> Problem description:
When you reach the line with "Section Accepts." in the listing below, transcribe it and each line after it up to and including the line with "intros Harg ok", exactly and with nothing else.

= = = =

(** On command lines without the words that only gnostr knows, both programs
    parse alike: same result, same settings and event, same messages. *)
Theorem parse_args_common (argv : list (list Z)) (a : args) (ev : nostr_event) (w : world) :
  common (tail argv) -> parse_args argv a ev w = Args.parse_args argv a ev w.
Proof.
  intros Hc. unfold parse_args, Args.parse_args, mbind, prog_bind.
  by rewrite (parse_loop_common (length (tail argv)) (tail argv)).
Qed.
End Parsing.

Lemma parse_args_common_witness :
  let argv := [cs "nostril"; cs "--kind"; cs "7"; cs "--tag"; cs "e"; cs "00"; cs "--content"; cs "+"] in
  common (tail argv) /\
  @parse_args test_os argv args_zero event_zero (World 0 [] []) =
  @Args.parse_args test_os argv args_zero event_zero (World 0 [] []).
Proof.
  assert (Hc : common (tail [cs "nostril"; cs "--kind"; cs "7"; cs "--tag"; cs "e"; cs "00"; cs "--content"; cs "+"]))
    by (unfold common; by_compute).
  split; [exact Hc|]. by apply (@parse_args_common test_os).
Defined.

(** ** Whole runs *)

Section Accepts.
Context `{OS}.

(** What the first parse accepts, the second accepts with the same result. *)
Definition accepted_too (r1 r2 : outcome (Z * args * nostr_event) * world) : Prop :=
  forall ok a ev w, ok <> 0 -> r1 = (Returned (ok, a, ev), w) -> r2 = (Returned (ok, a, ev), w).

Lemma accepted_refl r : accepted_too r r.
Proof. by intros ????. Qed.

(** The loop of nostril accepts no word that only gnostr knows. *)
Lemma gnostr_only_refused h a ev arg argv w r : arg ∈ gnostr_only -> accepted_too (parse_loop h a ev (arg :: argv) w) r.
Proof.
  intros Harg ok a' ev' w' Hok E. exfalso. revert E. cbn [parse_loop]. rewrite when_bind.
  assert (Ho : forall s, bool_decide (cs s ∉ gnostr_only) = true -> streq arg s = false).
  { intros s Hs%bool_decide_eq_true. unfold streq. apply bool_decide_eq_false. by intros ->. }
  destruct (streq arg "--help").
  { apply (exits_not 1). unfold usage, line. repeat apply exits_printf. apply exits_exit. }
  destruct argv as [|next rest]; [intros E; injection E; intros; by destruct Hok|].
  rewrite (Ho "--sec"%string), (Ho "--created-at"%string), (Ho "--kind"%string), (Ho "--envelope"%string), (Ho "--tags"%string),
    (Ho "-e"%string), (Ho "-p"%string), (Ho "-t"%string), (Ho "--tag"%string), (Ho "--mine-pubkey"%string), (Ho "--pow"%string),
    (Ho "--dm"%string), (Ho "--content"%string) by (vm_compute; reflexivity).
  intros E. injection E. intros. by destruct Hok.
Qed.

= = = =

> Solution for this problem:
Section Accepts.
Context `{OS}.

(** What the first parse accepts, the second accepts with the same result. *)
Definition accepted_too (r1 r2 : outcome (Z * args * nostr_event) * world) : Prop :=
  forall ok a ev w, ok <> 0 -> r1 = (Returned (ok, a, ev), w) -> r2 = (Returned (ok, a, ev), w).

Lemma accepted_refl r : accepted_too r r.
Proof. by intros ????. Qed.

(** The loop of nostril accepts no word that only gnostr knows. *)
Lemma gnostr_only_refused h a ev arg argv w r : arg ∈ gnostr_only -> accepted_too (parse_loop h a ev (arg :: argv) w) r.
Proof.
  intros Harg ok a' ev' w' Hok E. exfalso. revert E. cbn [parse_loop]. rewrite when_bind.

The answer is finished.